When I consider all of the blessings I’ve been given, it’s hard for me not to pause and thank my Lord and my God. His heart is generous. His blessings are wide and rich.

People may know my name now, but I started out like any Joe. Humble beginnings, working hard. But, as God would have it, my story took a turn. It was a turn marked by a faith that pushed me to my limits. Through it all, I learned to trust, and that trust led me onto a path of generosity. I look forward to telling some of the story of this journey in the pages of my book.

My second purpose is to offer the lessons my wife, Barbara, and I learned while trying to fashion a legacy for those who come after us in our family.

And there it is: legacy. What is a legacy, anyway?

The dictionary gives two definitions. First, a legacy is an amount of money or property passed to someone in a will. Second, a legacy is a thing handed down by a predecessor. I want to use the second definition because I believe it includes everything—from belief to right action to finances. You and I possess so much to hand to our predecessors, things seen and unseen.

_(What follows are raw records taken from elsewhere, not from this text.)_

(** * Boids: toroidal vector geometry, flocks and the per-tick update

    A shallow embedding of the simulation core of the [boids] package
    ([vector2d.py], [utilities.py], [models.py], [system.py]) and the
    properties its specification states about it.

    Numbers.  The source computes with Python floats; the specification's
    data model speaks of "real numbers".  The embedding takes the latter
    reading: every float is a real number ([R]), arithmetic is exact, and
    the only arithmetic failure is Python's [ZeroDivisionError] on a zero
    divisor.  Rounding, overflow and signed zeros are outside the model.

    Objects.  [Vector2D] is immutable and is embedded as a value.  [Boid]
    objects are mutable and shared: the population list of a [BoidSystem]
    is embedded as a store ([list Boid.t]) in which the identity of a boid
    is its index, and the neighbour dictionaries of a [Flock], which are
    keyed by object identity, hold these indices.  *)

From Stdlib Require Import Reals Lra Lia List ZArith Bool Permutation.
Import ListNotations.
Local Open Scope R_scope.

(** ** Exceptions *)

(** The exceptions the embedded code can raise.  [LookupError] belongs to
    the embedding only: it is what a reference (an index) outside of the
    store yields; Python references cannot dangle. *)
Inductive exception : Type :=
| ZeroDivisionError
| NotImplementedError
| LookupError.

Inductive result (A : Type) : Type :=
| Ok (a : A)
| Raise (e : exception).

Arguments Ok {A} a.
Arguments Raise {A} e.

Definition bind {A B : Type} (c : result A) (k : A -> result B) : result B :=
  match c with
  | Ok a => k a
  | Raise e => Raise e
  end.

Notation "x <- c ;; k" := (bind c (fun x => k))
  (at level 61, c at next level, right associativity).

Fixpoint mapM {A B : Type} (f : A -> result B) (l : list A) : result (list B) :=
  match l with
  | [] => Ok []
  | a :: rest => b <- f a ;; bs <- mapM f rest ;; Ok (b :: bs)
  end.

Definition lookup {A : Type} (store : list A) (i : nat) : result A :=
  match nth_error store i with
  | Some a => Ok a
  | None => Raise LookupError
  end.

(** [store[i] = a] for an index inside the store; the store is unchanged
    otherwise (such a write never happens in the source). *)
Fixpoint assign {A : Type} (store : list A) (i : nat) (a : A) : list A :=
  match store, i with
  | [], _ => []
  | _ :: rest, O => a :: rest
  | b :: rest, S j => b :: assign rest j a
  end.

(** ** Comparisons and scalar operators of Python on floats *)

Definition Rltb (a b : R) : bool := if Rlt_dec a b then true else false.
Definition Rleb (a b : R) : bool := if Rle_dec a b then true else false.
Definition Reqb (a b : R) : bool := if Req_dec_T a b then true else false.

(** [math.floor] *)
Definition floor (a : R) : R := IZR (Int_part a).

(** [math.copysign(a, b)]: the magnitude of [a] with the sign of [b]. *)
Definition copysign (a b : R) : R :=
  if Rltb b 0 then - Rabs a else Rabs a.

Definition Operator : Type := R -> R -> result R.

(** The functions of the [operator] module that [vector2d.py] imports, on
    numbers ([mod_] is [operator.mod]). *)
Module operator.

Definition add : Operator := fun a b => Ok (a + b).
Definition sub : Operator := fun a b => Ok (a - b).
Definition mul : Operator := fun a b => Ok (a * b).
Definition truediv : Operator := fun a b =>
  if Reqb b 0 then Raise ZeroDivisionError else Ok (a / b).
Definition floordiv : Operator := fun a b =>
  if Reqb b 0 then Raise ZeroDivisionError else Ok (floor (a / b)).
Definition mod_ : Operator := fun a b =>
  if Reqb b 0 then Raise ZeroDivisionError else Ok (a - b * floor (a / b)).

End operator.

(** ** vector2d.py *)

Module Vector2D.

Record t : Type := mk { x : R; y : R }.

(** What the right operand of an arithmetic operator can be: an [int] or
    [float], a [Vector2D], or any other object. *)
Inductive operand : Type :=
| Number (s : R)
| Vector (v : t)
| Object.

Definition magnitude (self : t) : R :=
  sqrt (x self * x self + y self * y self).

Definition __bool__ (self : t) : bool := negb (Reqb (magnitude self) 0).

Definition tolerance : R := / 1000000000000.

Definition __eq__ (self other : t) : bool :=
  Rltb (Rabs (x other - x self)) tolerance
  && Rltb (Rabs (y other - y self)) tolerance.

Definition unit (self : t) : result t :=
  let magnitude := magnitude self in
  ux <- operator.truediv (x self) magnitude ;;
  uy <- operator.truediv (y self) magnitude ;;
  Ok (mk ux uy).

Definition __abs__ (self : t) : t := mk (Rabs (x self)) (Rabs (y self)).
Definition __neg__ (self : t) : t := mk (- x self) (- y self).

Definition _apply_operator (operator : Operator) (self : t) (other : operand)
  : result t :=
  match other with
  | Number s =>
      rx <- operator (x self) s ;; ry <- operator (y self) s ;; Ok (mk rx ry)
  | Vector v =>
      rx <- operator (x self) (x v) ;; ry <- operator (y self) (y v) ;;
      Ok (mk rx ry)
  | Object => Raise NotImplementedError
  end.

Definition __add__ := _apply_operator operator.add.
Definition __radd__ := _apply_operator operator.add.
Definition __mod__ := _apply_operator operator.mod_.
Definition __mul__ := _apply_operator operator.mul.
Definition __rmul__ := _apply_operator operator.mul.
Definition __sub__ := _apply_operator operator.sub.
Definition __rsub__ := _apply_operator operator.sub.
Definition __floordiv__ := _apply_operator operator.floordiv.
Definition __truediv__ := _apply_operator operator.truediv.

(** The operator calls of the package whose operand kinds are fixed at
    the call site and whose scalar operator cannot raise, written as
    total functions; [apply_operator_plus] and its neighbours below
    relate them to [_apply_operator]. *)
Definition plus (v w : t) : t := mk (x v + x w) (y v + y w).
Definition minus (v w : t) : t := mk (x v - x w) (y v - y w).
Definition scale (s : R) (v : t) : t := mk (x v * s) (y v * s).

Definition Zero : t := mk 0 0.

Definition resize (self : t) (magnitude' : R) : result t :=
  if Reqb (magnitude self) 0 then Raise ZeroDivisionError
  else
    factor <- operator.truediv magnitude' (magnitude self) ;;
    Ok (scale factor self).

(** [rotate(angle)], with the angle in radians. *)
Definition rotate (self : t) (angle : R) : t :=
  let cos_angle := cos angle in
  let sin_angle := sin angle in
  mk (x self * cos_angle - y self * sin_angle)
     (y self * cos_angle + x self * sin_angle).

Definition from_radial (angle magnitude' : R) : t :=
  mk (magnitude' * cos angle) (magnitude' * sin angle).

(** [random()]: the two calls of the generator, each a number of [[0, 1)],
    are the arguments, in the order in which they are made. *)
Definition random (first second : R) : t :=
  from_radial (first * 2 * PI) second.

End Vector2D.

(** [s - v] for a number [s] and a vector [v]: [float.__sub__] does not know
    [Vector2D] and returns [NotImplemented], so Python evaluates the
    reflected method of the right operand, [v.__rsub__(s)]. *)
Definition number_minus_vector (s : R) (v : Vector2D.t) : result Vector2D.t :=
  Vector2D.__rsub__ v (Vector2D.Number s).

(** ** utilities.py *)

Module utilities.

(** The builtin [sum(data)]: Python starts from the integer [0], and
    [0 + v] is [v.__radd__(0)], which adds [0] to both components. *)
Definition sum (data : list Vector2D.t) : Vector2D.t :=
  fold_left Vector2D.plus data Vector2D.Zero.

(** [mean(data)] is [sum(data) * (1 / len(data))]; the quotient raises on
    an empty collection. *)
Definition mean (data : list Vector2D.t) : result Vector2D.t :=
  weight <- operator.truediv 1 (INR (length data)) ;;
  Ok (Vector2D.scale weight (sum data)).

End utilities.

(** ** models.py *)

(** The abstract base class [Model]: anything with a [position]. *)
Class Model (A : Type) : Type := { position : A -> Vector2D.t }.

(** The methods of [Model].  [frame] is the class attribute [Model.frame],
    built from the window constants of [constants.py]. *)
Section Model_methods.

Context {A B : Type} `{Model A} `{Model B}.
Variable frame : Vector2D.t.

(** One axis of [displacement]: [delta] if it is no longer than half of the
    frame, and [delta] moved by one frame against its sign otherwise. *)
Definition wrap (extent delta : R) : R :=
  if Rltb extent (Rabs (2 * delta)) then delta - copysign extent delta
  else delta.

Definition displacement (self : A) (other : B) : Vector2D.t :=
  let delta := Vector2D.minus (position other) (position self) in
  Vector2D.mk (wrap (Vector2D.x frame) (Vector2D.x delta))
              (wrap (Vector2D.y frame) (Vector2D.y delta)).

Definition distance (self : A) (other : B) : R :=
  Vector2D.magnitude (displacement self other).

End Model_methods.

(** [self.get_image(other)] is [other.position + other.displacement(self)]. *)
Definition get_image {A B : Type} `{Model A} `{Model B}
  (frame : Vector2D.t) (self : A) (other : B) : Vector2D.t :=
  Vector2D.plus (position other) (displacement frame other self).

Module Boid.

Record t : Type := mk {
  _position : Vector2D.t;
  velocity : Vector2D.t;
  acceleration : Vector2D.t
}.

Definition max_velocity : R := 200.
Definition max_acceleration : R := 50.

(** [Boid(position, velocity, acceleration)]: the position is reduced into
    the frame, velocity and acceleration are stored as they are given. *)
Definition __init__ (frame position velocity acceleration : Vector2D.t)
  : result t :=
  position <- Vector2D.__mod__ position (Vector2D.Vector frame) ;;
  Ok (mk position velocity acceleration).

(** The setter of the property [acceleration]. *)
Definition set_acceleration (self : t) (new_acceleration : Vector2D.t)
  : result t :=
  new_acceleration <-
    (if Rltb max_acceleration (Vector2D.magnitude new_acceleration)
     then u <- Vector2D.unit new_acceleration ;;
          Ok (Vector2D.scale max_acceleration u)
     else Ok new_acceleration) ;;
  Ok (mk (_position self) (velocity self) new_acceleration).

(** The setter of the property [velocity]. *)
Definition set_velocity (self : t) (new_velocity : Vector2D.t) : result t :=
  new_velocity <-
    (if Rleb max_velocity (Vector2D.magnitude new_velocity)
     then u <- Vector2D.unit new_velocity ;;
          Ok (Vector2D.scale max_velocity u)
     else Ok new_velocity) ;;
  Ok (mk (_position self) new_velocity (acceleration self)).
(** A local variable that is read before any assignment has no defined
    value.  Code that can do so returns an [option], [None] standing for
    that undefined read; the search loop, which has no bound of its own,
    takes fuel and has a third outcome. *)
Inductive outcome (A : Type) : Type :=
| Done (a : A)
| Undefined
| OutOfFuel.
Arguments Done {A} a.
Arguments Undefined {A}.
Arguments OutOfFuel {A}.

(** Arrays of [int]: reads and writes by index.  Every index the program
    uses comes from [nodeToNumber] or from a loop counter below the array's
    size, so the out-of-range cases of [get] and [upd] are never reached. *)
Definition get (a : list Z) (i : nat) : Z := nth i a 0.

Fixpoint upd (i : nat) (v : Z) (a : list Z) : list Z :=
  match a, i with
  | [], _ => []
  | _ :: a', O => v :: a'
  | x :: a', S i' => x :: upd i' v a'
  end.

(** [nodeToNumber]: a letter outside the [switch] leaves [nodeNumber]
    unassigned. *)
Definition nodeToNumber (nodeLetter : ascii) : option nat :=
  if Ascii.eqb nodeLetter "E" then Some 0%nat
  else if Ascii.eqb nodeLetter "N" then Some 1%nat
  else if Ascii.eqb nodeLetter "F" then Some 2%nat
  else if Ascii.eqb nodeLetter "A" then Some 3%nat
  else if Ascii.eqb nodeLetter "W" then Some 4%nat
  else if Ascii.eqb nodeLetter "B" then Some 5%nat
  else if Ascii.eqb nodeLetter "M" then Some 6%nat
  else None.

(** [numberToNode]: a number outside the [switch] leaves [nodeLetter]
    unassigned. *)
Definition numberToNode (nodeNumber : nat) : option ascii :=
  match nodeNumber with
  | 0%nat => Some "E"
  | 1%nat => Some "N"
  | 2%nat => Some "F"
  | 3%nat => Some "A"
  | 4%nat => Some "W"
  | 5%nat => Some "B"
  | 6%nat => Some "M"
  | _ => None
  end.

Definition initializeNodeWeight : list Z :=
  repeat INFINITY_APPROX (VERTEX_COUNT / 2).

(** [findNeighbors]: the loop over the entries of [newGraph], in order;
    [nodeWeight] is threaded through it. *)
Fixpoint findNeighbors (newGraph : list edgeWeight) (nodeWeight : list Z)
    (currentNode : ascii) (currentNum : nat) : option (list Z) :=
  match newGraph with
  | [] => Some nodeWeight
  | e :: rest =>
      if Ascii.eqb currentNode (initial e) then
        match nodeToNumber (terminal e) with
        | None => None
        | Some neighborNode =>
            if weight e + get nodeWeight currentNum <? get nodeWeight neighborNode
            then findNeighbors rest
                   (upd neighborNode (weight e + get nodeWeight currentNum) nodeWeight)
                   currentNode currentNum
            else findNeighbors rest nodeWeight currentNode currentNum
        end
      else findNeighbors rest nodeWeight currentNode currentNum
  end.

(** [removeVertex]: the weight of a removed entry stays as it was. *)
Definition removeVertex (newGraph : list edgeWeight) (currentLocation : ascii)
    : list edgeWeight :=
  map (fun e =>
         if Ascii.eqb (terminal e) currentLocation
         then {| initial := "Z"; terminal := "Z"; weight := weight e |}
         else e)
      newGraph.

(** [findLeast]: the loop state is the pair of the locals [base] and
    [node]; [node] has no value until the first assignment. *)
Definition findLeast_step (nodeWeight : list Z) (st : Z * option nat) (i : nat)
    : Z * option nat :=
  if negb (get nodeWeight i =? 0) && (get nodeWeight i <? fst st)
  then (get nodeWeight i, Some i)
  else st.

Definition findLeast (nodeWeight : list Z) : option ascii :=
  match snd (fold_left (findLeast_step nodeWeight)
                       (seq 0 (VERTEX_COUNT / 2)) (42, None)) with
  | None => None
  | Some node => numberToNode node
  end.

(** The [while] loop of [findRoute].  One unit of fuel pays for one
    execution of the loop body. *)
Fixpoint findRoute_loop (fuel : nat) (newGraph : list edgeWeight)
    (nodeWeight : list Z) (currentNode terminalNode : ascii) (currentNum : nat)
    : outcome (ascii * Z) :=
  if Ascii.eqb currentNode terminalNode
  then Done (currentNode, get nodeWeight currentNum)
  else
    match fuel with
    | O => OutOfFuel
    | S fuel' =>
        match findNeighbors newGraph nodeWeight currentNode currentNum with
        | None => Undefined
        | Some nodeWeight1 =>
            let newGraph1 := removeVertex newGraph currentNode in
            let nodeWeight2 := upd currentNum 0 nodeWeight1 in
            match findLeast nodeWeight2 with
            | None => Undefined
            | Some nextNode =>
                match nodeToNumber nextNode with
                | None => Undefined
                | Some nextNum =>
                    findRoute_loop fuel' newGraph1 nodeWeight2
                                   nextNode terminalNode nextNum
                end
            end
        end
    end.

(** [findRoute] returns the new value of the reference parameter
    [currentLocation] together with the distance.  The pruned working copy
    [newGraph] is dropped: the caller overwrites it by [copyGraph] before
    the next search. *)
Definition findRoute (fuel : nat) (newGraph : list edgeWeight)
    (currentLocation currentState : ascii) : outcome (ascii * Z) :=
  match nodeToNumber currentLocation with
  | None => Undefined
  | Some currentNum =>
      findRoute_loop fuel newGraph (upd currentNum 0 initializeNodeWeight)
                     currentLocation currentState currentNum
  end.

(** *** Vocabulary of the statements *)

Definition nodeAlphabet : list ascii := ["E"; "N"; "F"; "A"; "W"; "B"; "M"].

Definition is_node (c : ascii) : Prop := In c nodeAlphabet.

(** [path g x y d]: a directed path from [x] to [y] along entries of [g]
    whose weights add up to [d]. *)
Inductive path (g : list edgeWeight) : ascii -> ascii -> Z -> Prop :=
| path_nil x : path g x x 0
| path_cons e y d :
    In e g -> path g (terminal e) y d ->
    path g (initial e) y (weight e + d).

Definition is_shortest (g : list edgeWeight) (x y : ascii) (d : Z) : Prop :=
  path g x y d /\ forall d', path g x y d' -> d <= d'.

Definition total_weight (g : list edgeWeight) : Z :=
  fold_right (fun e acc => weight e + acc) 0 g.

(** A graph as the data model describes it: [VERTEX_COUNT] entries between
    letters of the node alphabet, weights that are not negative and that
    add up to less than the sentinel. *)
Definition valid_graph (g : list edgeWeight) : Prop :=
  List.length g = VERTEX_COUNT /\
  Forall (fun e => is_node (initial e) /\ is_node (terminal e) /\ 0 <= weight e) g /\
  total_weight g < INFINITY_APPROX.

My story begins in the unseen things.

God took me on a wild trip that landed me where I am today, in the land of seen things—my company, Hobby Lobby. But God has taught me that with great wealth and power comes great obligation to the next generation. Knowing this, I have worked through my legacy plan more than once and have finally landed here, writing you my thoughts on the matter.

This is the story I want to recount in my book Giving It All Away. My hope is that others can learn from it and that perhaps our generation can begin doing what few generations before us have done well: pass a true legacy on to those who follow us.

I realize that running a billion dollar company doesn’t exactly make me just one of the guys from a purely financial standpoint. Money tends to separate us in our culture, and that’s unfortunate because I’m just like you. I get up every day, spend time with God, kiss my wife, eat some breakfast, and go to work.

I’m just a man. I started my career working retail, stocking shelves. I got married and started a family. I’ve lost sleep wondering about the future of my wife and kids.

David Green, founder of Hobby Lobby

David Green, founder of Hobby Lobby

Now I’m entering that area of the baton exchange, and I want to do it well.

I want us all to do it well. I want my grandchildren to grow up understanding that generosity begins with an attitude that extends into every aspect of life, not just money. I want them to understand that today begins their legacy. Because if there’s one thing I’ve discovered, it’s that true wealth encompasses all of life.

That’s the big idea. I believe we can chart a course for our lives and our families that allows us to think beyond one generation. We can outline our vision, mission, and values. And we can live that out through our generosity. These ideas will allow us to stay rich for generations—not just in a monetary sense but in a values sense.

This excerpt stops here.